10. An apparatus for decoding video signal data for an image block, comprising a filter for filtering a prediction residual of the image block without filtering a prediction that is added to the prediction residual to reconstruct the image block.

11. The apparatus according to claim 10, further comprising a deblocking filter for reducing blocking distortion in a reconstructed version of the image block,

wherein the deblocking filter is used at a strength that is less than a maximum deblocking strength.

12. A method for encoding video signal data for an image block, comprising the step of performing a reduced resolution update (RRU) downsampling to downsample a full resolution prediction residual using data from at least one neighboring image block to form a low resolution downsampled prediction residual for the image block.

13. The method according to claim 12, further comprising the step of performing an RRU interpolation step to interpolate a coded prediction residual using data from at least one other neighboring image block to form a coded interpolated prediction residual for the image block.

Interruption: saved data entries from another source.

(* ===== verification/OerSem.v ===== *)
(** Abstract meaning of constructed types and of whole descriptors.

    [sem td] gives every descriptor its canonical encodings and its
    representation relation; [wf_td] is the decidable condition on the generated
    tables under which the codecs implement that meaning. *)

From stdpp Require Import prelude strings.
From S2P Require Import Prelude Codecs Integer Descriptor OerSupport OerPrim OerConstr OerSpec.

(** A member with the meaning of its type. *)
Abbreviation smember := (asn_TYPE_member oer_type).

(** * SEQUENCE *)

(** Whether a component is encoded, and its octets: a DEFAULT value is left out. *)
Definition comp_bytes (e : smember) (v : option aval) : option (bool * bytes) :=
  match e.(default_value), v with
  | Some d, Some (A_INT z) =>
    if z =? d.(dfl_value) then Some (false, [])
    else pair true <$> e.(type).(sp_bytes) e.(oer_constraints) (A_INT z)
  | Some _, _ => None
  | None, Some a => pair true <$> e.(type).(sp_bytes) e.(oer_constraints) a
  | None, None => if e.(optional) then Some (false, []) else None
  end.

Definition comp_repr (e : smember) (m : option obj) (v : option aval) : Prop :=
  match v with
  | Some a =>
    (exists o, m = Some o /\ e.(type).(sp_repr) o a) \/
    (m = None /\ e.(ATF_POINTER) = true /\ e.(optional) = true /\
     exists d, e.(default_value) = Some d /\ a = A_INT d.(dfl_value))
  | None => m = None /\ e.(ATF_POINTER) = true /\ e.(optional) = true /\ e.(default_value) = None
  end.

Fixpoint repr_members (es : list smember) (ms : list (option obj)) (vs : list (option aval)) : Prop :=
  match es, ms, vs with
  | [], [], [] => True
  | e :: es, m :: ms, v :: vs => comp_repr e m v /\ repr_members es ms vs
  | _, _, _ => False
  end.

(** The value chosen for an open type is the one its governor selects. *)
Definition selected_ok (e : smember) (v : option aval) (vs : list (option aval)) : bool :=
  match e.(type_selector) with
  | None => true
  | Some sel =>
    match v, vs !! sel.(governor) with
    | Some (A_CHOICE i _), Some (Some (A_INT z)) => select_row sel.(rows) 0 z =? Z.of_nat i + 1
    | _, _ => false
    end
  end.

(** The components in order, with their bytes. *)
Fixpoint comps (es : list smember) (vs : list (option aval)) : option (list (bool * bytes)) :=
  match es, vs with
  | [], [] => Some []
  | e :: es, v :: vs =>
    match comp_bytes e v, comps es vs with
    | Some c, Some cs => Some (c :: cs)
    | _, _ => None
    end
  | _, _ => None
  end.

(** The presence bits of the OPTIONAL components. *)
Definition optional_bits (es : list smember) (cs : list (bool * bytes)) : list bool :=
  concat (zip_with (fun e c => if e.(optional) then [c.1] else []) es cs).

(** The extension additions, each in an open type. *)
Fixpoint wrap_all (cs : list (bool * bytes)) : option bytes :=
  match cs with
  | [] => Some []
  | (b, bs) :: cs =>
    match (if b : bool then with_length bs else Some []), wrap_all cs with
    | Some x, Some y => Some (x ++ y)
    | _, _ => None
    end
  end.

(** X.696 16: preamble, root components, extension bitmap, additions. *)
Definition seq_bytes (specs : asn_SEQUENCE_specifics) (es : list smember) (vs : list (option aval))
    : option bytes :=
  let k := if specs.(first_extension) <? 0 then length es else Z.to_nat specs.(first_extension) in
  if forallb (fun p => selected_ok p.1 p.2 vs) (zip es vs) then
    match comps es vs with
    | None => None
    | Some cs =>
      let root := take k cs in
      let exts := drop k cs in
      let has_ext := existsb fst exts in
      let preamble := (if specs.(first_extension) <? 0 then [] else [has_ext]) ++ optional_bits (take k es) root in
      let body := pack preamble ++ concat (map snd root) in
      if has_ext then
        let bm := pack (map fst exts) in
        match wrap_all exts with
        | None => None
        | Some x => Some (body ++ (1 + size bm) :: Z.of_nat (pad_bits (map fst exts)) :: bm ++ x)
        end
      else Some body
    end
  else None.

Definition sp_sequence (specs : asn_SEQUENCE_specifics) (es : list smember) : oer_type := {|
  sp_bytes _ a := match a with A_SEQ vs => seq_bytes specs es vs | _ => None end;
  sp_repr o a := match o, a with
                 | O_SEQ _ _ ms, A_SEQ vs => repr_members es ms vs
                 | _, _ => False
                 end |}.

(** * CHOICE *)

Definition repr_choice (es : list smember) (o : obj) (a : aval) : Prop :=
  match o, a with
  | O_CHOICE _ p m, A_CHOICE i v =>
    p = Z.of_nat i + 1 /\
    exists e o', es !! i = Some e /\ m = Some o' /\ e.(type).(sp_repr) o' v
  | _, _ => False
  end.

(** X.696 20: the tag, then the alternative, in an open type when it is an
    extension addition. *)
Definition sp_choice (specs : asn_CHOICE_specifics) (es : list smember) : oer_type := {|
  sp_bytes _ a :=
    match a with
    | A_CHOICE i v =>
      e ← es !! i;
      bs ← e.(type).(sp_bytes) e.(oer_constraints) v;
      x ← (if (0 <=? specs.(ext_start)) && (specs.(ext_start) <=? Z.of_nat i)
           then with_length bs else Some bs);
      Some (tag_det e.(tag) ++ x)
    | _ => None
    end;
  sp_repr := repr_choice es |}.

(** X.696 30: an open type holds one of its variants behind a length. *)
Definition sp_open_type (es : list smember) : oer_type := {|
  sp_bytes _ a :=
    match a with
    | A_CHOICE i v =>
      e ← es !! i;
      bs ← e.(type).(sp_bytes) e.(oer_constraints) v;
      with_length bs
    | _ => None
    end;
  sp_repr := repr_choice es |}.

(** * SET OF, SEQUENCE OF *)

(** More than 201 leading elements without contents are refused by the decoder
    ("compression bomb"); the number of elements fits an [int]. *)
Definition no_bomb (bss : list bytes) : bool :=
  negb ((201 <? size bss) && forallb (fun bs => size bs =? 0) (take 202 bss)).

Definition sp_set_of (e : smember) : oer_type := {|
  sp_bytes _ a :=
    match a with
    | A_LIST l =>
      bss ← mapM (e.(type).(sp_bytes) e.(oer_constraints)) l;
      if (size l <? 2 ^ 31) && no_bomb bss then Some (quantity_det (size l) ++ concat bss) else None
    | _ => None
    end;
  sp_repr o a :=
    match o, a with
    | O_SET_OF _ _ array, A_LIST l =>
      Forall2 (fun m v => exists o', m = Some o' /\ e.(type).(sp_repr) o' v) array l
    | _, _ => False
    end |}.

Definition sp_none : oer_type := {| sp_bytes _ _ := None; sp_repr _ _ := False |}.

(** * Descriptors *)

Definition sem_of (k : asn_kind) (cts : oer_cts) (es : list smember) : oer_type :=
  match k with
  | BOOLEAN => sp_boolean
  | ASN_NULL => sp_null
  | PRIMITIVE => sp_primitive
  | INTEGER _ => sp_integer cts
  | NativeInteger specs => sp_native_integer specs cts
  | NativeEnumerated specs => sp_enumerated specs
  | OCTET_STRING specs => sp_octet_string specs cts
  | BIT_STRING => sp_bit_string cts
  | SEQUENCE specs => sp_sequence specs es
  | CHOICE specs => sp_choice specs es
  | SET_OF => match es with [e] => sp_set_of e | _ => sp_none end
  | OPEN_TYPE _ => sp_open_type es
  | ANY => sp_none
  end.

Fixpoint sem (td : asn_TYPE_descriptor) : oer_type :=
  match td with
  | TD _ k _ cts es => sem_of k cts (map (map_type sem) es)
  end.

(** * Well-formed descriptors *)

Definition kind (td : asn_TYPE_descriptor) : asn_kind := let '(TD _ k _ _ _) := td in k.

Definition is_open_type (td : asn_TYPE_descriptor) : bool :=
  match kind td with OPEN_TYPE _ => true | _ => false end.

Definition is_native (td : asn_TYPE_descriptor) : bool :=
  match kind td with NativeInteger _ | NativeEnumerated _ => true | _ => false end.

Abbreviation tmember := (asn_TYPE_member asn_TYPE_descriptor).

(** A member the governor of an open type can be read from at once. *)
Definition plain_native (e : tmember) : bool :=
  is_native e.(type) && negb e.(ATF_POINTER) && negb e.(optional) &&
  match e.(default_value) with None => true | Some _ => false end.

(** Conditions on the member at position [i] of a SEQUENCE: only open types have
    selectors, governed by an earlier plain integer; a DEFAULT is a native
    integer and makes the member optional; an OPTIONAL member is a pointer. *)
Definition wf_member (es : list tmember) (i : nat) (e : tmember) : bool :=
  implb e.(optional)
    (e.(ATF_POINTER) || match e.(default_value) with Some _ => true | None => false end) &&
  match e.(default_value) with
  | Some _ => e.(optional) && is_native e.(type)
  | None => true
  end &&
  eqb e.(ATF_OPEN_TYPE) (is_open_type e.(type)) &&
  match e.(type_selector) with
  | None => negb e.(ATF_OPEN_TYPE)
  | Some sel =>
    e.(ATF_OPEN_TYPE) && negb e.(ATF_POINTER) && negb e.(optional) &&
    bool_decide (sel.(governor) < i)%nat &&
    match es !! sel.(governor) with Some g => plain_native g | None => false end
  end.

(** The tag the encoder writes for an alternative is the one of its member row. *)
Definition wf_tag (e : tmember) : bool :=
  ctrue e.(tag_mode) || match td_tags e.(type) with t :: _ => t =? e.(tag) | [] => false end.

Definition wf_kind (k : asn_kind) (es : list tmember) : bool :=
  match k with
  | SEQUENCE specs =>
    let n := Z.to_nat specs.(first_extension) in
    let root := if specs.(first_extension) <? 0 then es else take n es in
    (specs.(roms_count) =? size (filter (fun e => Is_true e.(optional)) root)) &&
    (if specs.(first_extension) <? 0 then true
     else bool_decide (n <= length es)%nat && (specs.(roms_count) <=? 7) &&
          (specs.(aoms_count) =? size es - specs.(first_extension)) &&
          (specs.(aoms_count) <=? 1000) &&
          forallb (fun e => e.(optional) && negb e.(ATF_OPEN_TYPE) && e.(ATF_POINTER)) (drop n es)) &&
    forallb (fun p => wf_member es p.1 p.2) (imap pair es)
  | CHOICE specs =>
    forallb (fun p : nat * tmember =>
        let e := p.2 in
        wf_tag e && (0 <? e.(tag)) && (e.(tag) <? 512) &&
        negb (is_open_type e.(type)) &&
        match find_tag e.(tag) specs.(tag2el) with
        | Some t2m => t2m.(el_no) =? Z.of_nat p.1
        | None => false
        end) (imap pair es)
  | SET_OF => match es with [e] => negb (is_open_type e.(type)) | _ => false end
  | OPEN_TYPE _ =>
    forallb (fun e : tmember =>
        negb (is_open_type e.(type)) && negb e.(ATF_POINTER) &&
        match e.(oer_constraints) with None => true | Some _ => false end) es
  | _ => true
  end.

Fixpoint wf_td (td : asn_TYPE_descriptor) : bool :=
  match td with
  | TD _ k _ _ es => wf_kind k es && forallb (fun e => wf_td e.(type)) es
  end.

14. The method according to claim 13, wherein said RRU interpolation step uses reconstructed pixels of the top left of the image block for the interpolating.

15. The method according to claim 13, wherein said RRU interpolation step performs the interpolating without use of reconstructed pixels to the right and bottom of the image block.

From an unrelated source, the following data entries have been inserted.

(** A bit reader over [n] of the bits of a buffer, from position [k]. *)
Lemma new_contiguous_ok (l : bytes) n k rest : all_bytes l -> 0 <= k <= n -> size l = (n + 7) / 8 ->
  let pd := BitIn.asn_bit_data_new_contiguous (l ++ rest) n in
  let pd := {| BitIn.buffer := BitIn.buffer pd; BitIn.nboff := k;
               BitIn.nbits := BitIn.nbits pd; BitIn.moved := BitIn.moved pd |} in
  BitIn.wf pd /\ BitIn.stream pd = drop (Z.to_nat k) (take (Z.to_nat n) (bytes_bits l)) /\
  BitIn.buffer pd = Some (l ++ [0]) /\ BitIn.nbits pd = n.
Proof.
  intros Hl Hk Hs pd pd'. unfold pd', pd, BitIn.asn_bit_data_new_contiguous. cbn [BitIn.buffer BitIn.nboff BitIn.nbits].
  rewrite ztake_app by done. pose proof (Z.div_mod (n + 7) 8 ltac:(lia)).
  pose proof (Z.mod_pos_bound (n + 7) 8 ltac:(lia)).
  unfold BitIn.wf, BitIn.stream, BitIn.buf. cbn [BitIn.buffer BitIn.nboff BitIn.nbits].
  change (default [] (Some (l ++ [0]))) with (l ++ [0]).
  split; [|split; [|done]].
  - split; [done|]. rewrite size_app. change (size [0]) with 1. split; [lia|].
    apply Forall_app. split; [done|]. repeat constructor; lia.
  - rewrite bytes_bits_app. unfold size in *. rewrite take_drop_commute.
    replace (Z.to_nat k + Z.to_nat (n - k))%nat with (Z.to_nat n) by lia. f_equal.
    rewrite take_app_le; [done|]. rewrite length_bytes_bits. lia.
Qed.

(** * One member *)

Definition zero_member (f : nat) (e : tmember) : option obj :=
  if e.(ATF_POINTER) then None else Some (op f e.(type)).(op_zero).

16. The method according to claim 12, further comprising the step of reducing blocking distortion in a reconstructed version of the image block using a deblocking filter,

wherein the deblocking filter is used at a strength that is less than a maximum deblocking strength.

17. A method for encoding video signal data for an image block, comprising the step of performing an reduced resolution update (RRU) interpolation, to interpolate a coded prediction residual using data from at least one neighboring image block to form a coded interpolated prediction residual for the image block.

18. The method according to claim 17, further comprising the step of reducing blocking distortion in a reconstructed version of the image block using a deblocking filter,

wherein the deblocking filter is used at a strength that is less than a maximum deblocking strength.

19. A method for decoding video signal data for an image block, comprising the step of filtering a prediction residual of the image block without filtering a prediction that is added to the prediction residual to reconstruct the image block.

20. The method according to claim 19, further comprising the step of reducing blocking distortion in a reconstructed version of the image block using a deblocking filter, wherein the deblocking filter is used at a strength that is less than a maximum deblocking strength.

21. An video signal structure for an encoded image block comprising a low resolution prediction residual of the image block downsampled from a full resolution prediction residual using data from at least one neighboring image block.